▶ _EXERCISE PROMPT_
Say how many lines in the records contain the string "forall". Nothing but the number should be given.

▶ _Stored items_
※

(* ===== verification/RtosFair.v ===== *)
(** * Tasks of equal priority take turns

    [vTaskSwitchContext] steps the index of the ready list of the highest priority:
    every task on it runs once before one runs again. *)

From S2P Require Import Prelude RtosList RtosSeq RtosSched RtosSchedInv RtosTick RtosSchedProps RtosRun RtosBoot.
From stdpp Require Import list.
#[local] Set Warnings "-clear-no-such-hyp".
#[local] Open Scope Z_scope.

Module RtosFair.
Export RtosBoot.
#[local] Instance any_priority : Strict := False.

(** The order in which the items of a list come up. *)
Definition order {I} (s : slist I) : list I := RtosSeq.after s ++ upto s.
Lemma order_perm {I} (s : slist I) : order s ≡ₚ members s.
Proof. apply Permutation_app_comm. Qed.
Lemma advance_order {I} (s s' : slist I) x : advance s = Some (x, s') -> exists rest, order s = x :: rest /\ order s' = rest ++ [x].
Proof.
  unfold advance, order. destruct s as [ys [|z zs]]; cbn [RtosSeq.after upto].
  - destruct ys as [|y ys]; [done|]. intros [= <- <-]. by exists ys.
  - intros [= <- <-]. exists (zs ++ ys). split; [done|]. cbn [RtosSeq.after upto]. by rewrite app_assoc.
Qed.

(** The running task gives up the processor [n] times; the tasks that run after
    each. *)
Fixpoint turns (n : nat) (k : kernel) : res (kernel * list Z) :=
  match n with
  | O => Ok (k, [])
  | S n =>
      let! k := xPortPendSVHandler (portYIELD k) in
      let! c := RtosSched.current k in
      let! '(k, ts) := turns n k in
      Ok (k, c :: ts)
  end.

(** [p] is the highest priority with a ready task. *)
Definition top (k : kernel) (p : Z) : Prop := (exists t, ready k t /\ priority k t = p) /\ forall t, ready k t -> priority k t <= p.

Lemma turn_ok idle k p :
  inv idle k -> uxSchedulerSuspended k = 0 -> top k p ->
  exists k' x rest, xPortPendSVHandler (portYIELD k) = Ok k' /\ inv idle k' /\ uxSchedulerSuspended k' = 0 /\ top k' p /\
    pxCurrentTCB k' = Some (owner x) /\ order (the_list (kst k) (ReadyTasks p)) = x :: rest /\
    order (the_list (kst k') (ReadyTasks p)) = rest ++ [x].
Proof.
  intros I Hs [(t & Ht & Hp) Hmax]. pose proof (inv_wf _ _ I) as W.
  pose proof (inv_flags idle k (xYieldPending k) true I (fun _ => eq_refl) (fun h => h)) as I1.
  destruct (pendsv_inv idle _ I1 Hs) as (k' & E & I' & _ & _). change (_ <| xPendSV := true |>) with (portYIELD k) in E.
  revert E. unfold xPortPendSVHandler, vTaskSwitchContext. rsimpl. change (uxSchedulerSuspended (portYIELD k)) with (uxSchedulerSuspended k).
  rewrite Hs. cbn [Z.eqb negb]. unfold taskSELECT_HIGHEST_PRIORITY_TASK. rsimpl. set (k0 := _ <| xYieldPending := false |>).
  pose proof (wf_state _ _ _ W t _ Ht) as [_ Htop]. pose proof (wf_priority _ _ _ W t) as Hpr.
  change (uxTopReadyPriority (portYIELD k)) with (uxTopReadyPriority k).
  destruct (highest_ready_ok k0 (Z.to_nat (uxTopReadyPriority k)) (priority k t)) as (q & -> & Hne & Hq & Hz);
    [lia|by apply (ready_list_nonempty _ _ _ W)|]. cbn [res_bind].
  assert (q = p) as ->.
  { destruct (Z.lt_trichotomy q p) as [Hlt|[->|Hgt]]; [|done|].
    - exfalso. apply (ready_list_nonempty _ _ _ W Ht). rewrite Hp. apply Hz. lia.
    - exfalso. destruct (tasks_on k (ReadyTasks q)) as [|i l] eqn:El; [done|].
      assert (container k i = Some (ReadyTasks q)) as Hi by (apply (tasks_on_iff _ _ _ _ _ W); rewrite El; set_solver).
      destruct i as [u|u]; [|by apply (wf_event _ _ _ W) in Hi as [? _]]. pose proof (wf_state _ _ _ W u _ Hi) as [Hu _].
      rewrite Hu in Hi. specialize (Hmax u Hi). lia. }
  unfold seq_next. change (kst k0) with (kst k). change (kst (portYIELD k)) with (kst k).
  destruct (advance (the_list (kst k) (ReadyTasks p))) as [[x s']|] eqn:Ea; [|done].
  destruct (advance_order _ _ _ Ea) as (rest & E1 & E2). intros [= <-]. eexists _, x, rest.
  split; [done|]. split; [exact I'|]. split; [done|]. split; [|split; [done|]].
  - split; [exists t; done|done].
  - split; [done|]. rsimpl. by rewrite the_list_put, decide_True.
Qed.

Lemma turns_order idle p n k xs ys :
  inv idle k -> uxSchedulerSuspended k = 0 -> top k p -> order (the_list (kst k) (ReadyTasks p)) = xs ++ ys -> length xs = n ->
  exists k', turns n k = Ok (k', owner <$> xs) /\ order (the_list (kst k') (ReadyTasks p)) = ys ++ xs.
Proof.
  revert k xs ys. induction n as [|n IH]; intros k xs ys I Hs Ht Ho Hn; cbn [turns].
  - destruct xs; [|done]. exists k. by rewrite app_nil_r.
  - destruct xs as [|x xs]; [done|]. destruct (turn_ok idle k p I Hs Ht) as (k1 & x1 & rest & -> & I1 & S1 & T1 & C1 & E1 & E2).
    rewrite Ho in E1. injection E1 as <- <-. cbn [res_bind]. unfold RtosSched.current. rewrite C1. cbn [res_bind].
    rewrite <- app_assoc in E2. destruct (IH k1 xs (ys ++ [x]) I1 S1 T1 E2) as (k' & -> & E3); [cbn in Hn; lia|].
    exists k'. split; [done|]. by rewrite E3, <- app_assoc.
Qed.

(** C18: tasks of equal priority take turns.  In every reachable state in which the
    scheduler is not suspended, when the running task gives up the processor as many
    times as there are ready tasks of the highest priority, each of these tasks is
    chosen exactly once. *)
Theorem round_robin (idle : Z) (tasks : list (Z * Z)) (k : kernel) (p : Z) :
  task_set idle tasks -> reachable idle tasks k -> uxSchedulerSuspended k = 0 -> top k p ->
  exists k' ts, turns (length (tasks_on k (ReadyTasks p))) k = Ok (k', ts) /\ NoDup ts /\
    forall t, t ∈ ts <-> ready k t /\ priority k t = p.
Proof.
  intros Ht Hr Hs Htop. pose proof (reachable_inv _ _ _ Ht Hr) as I. pose proof (inv_wf _ _ I) as W.
  set (s := the_list (kst k) (ReadyTasks p)). change (tasks_on k (ReadyTasks p)) with (members s).
  destruct (turns_order idle p (length (members s)) k (order s) [] I Hs Htop) as (k' & E & _);
    [by rewrite app_nil_r|by rewrite (order_perm s)|]. exists k', (owner <$> order s). split; [done|].
  assert (forall i, i ∈ order s <-> i = StateItem (owner i) /\ ready k (owner i) /\ priority k (owner i) = p) as Hin.
  { intros i. rewrite (order_perm s). change (members s) with (tasks_on k (ReadyTasks p)).
    rewrite <- (tasks_on_iff _ _ _ _ _ W). split.
    - intros Hi. destruct i as [u|u]; [|by apply (wf_event _ _ _ W) in Hi as [? _]]. pose proof (wf_state _ _ _ W u _ Hi) as [Hu _].
      split; [done|]. cbn [owner]. rewrite Hu in Hi. by rewrite Hu.
    - intros (-> & Hi & <-). exact Hi. }
  split.
  - apply NoDup_fmap_2_strong; [|rewrite (order_perm s); apply (wf_store _ _ _ W)].
    intros i j [Hi _]%Hin [Hj _]%Hin E'. by rewrite Hi, Hj, E'.
  - intros t. rewrite list_elem_of_fmap. split.
    + by intros (i & -> & [_ ?]%Hin).
    + intros [? ?]. exists (StateItem t). split; [done|]. by apply Hin.
Qed.

Definition equal_tasks : list (Z * Z) := [(1, 2); (2, 2); (3, 2); (0, 0)].
Definition equal_start : kernel := after (boot equal_tasks).
Lemma round_robin_witness :
  exists k' ts, turns (length (tasks_on equal_start (ReadyTasks 2))) equal_start = Ok (k', ts) /\ NoDup ts /\
    forall t, t ∈ ts <-> ready equal_start t /\ priority equal_start t = 2.
Proof.
  assert (task_set 0 equal_tasks) as Ht
    by (split_and!; [repeat constructor; set_solver|repeat constructor; done|unfold equal_tasks; set_solver|done]).
  assert ((3, 2) ∈ equal_tasks) as Hin by (unfold equal_tasks; set_solver).
  destruct (boot_ok (stc := True) 0 equal_tasks Ht) as (k & E & I & Hr). assert (k = equal_start) as Ek by (unfold equal_start; by rewrite E).
  assert (pxCurrentTCB equal_start = Some 3) as Hc by (vm_compute; exact eq_refl).
  assert (xPendSV equal_start = false) as Hp by (vm_compute; exact eq_refl).
  assert (uxSchedulerSuspended equal_start = 0) as Hs by (vm_compute; exact eq_refl).
  rewrite <- Ek in Hc, Hp, Hs |- *. destruct (Hr 3 2 Hin) as [H3 P3].
  apply (round_robin 0 equal_tasks k 2 Ht (reach_boot _ _ _ E) Hs).
  destruct (inv_switch (stc := True) _ _ I Hs) as [Hx|(c & Hc' & _ & Hmax)]; [rewrite Hp in Hx; discriminate Hx|].
  rewrite Hc in Hc'. injection Hc' as <-. rewrite P3 in Hmax. exact (conj (ex_intro _ 3 (conj H3 P3)) (Hmax Logic.I)).
Defined.
End RtosFair.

※

▶ _SOLUTION TO THIS EXERCISE_
4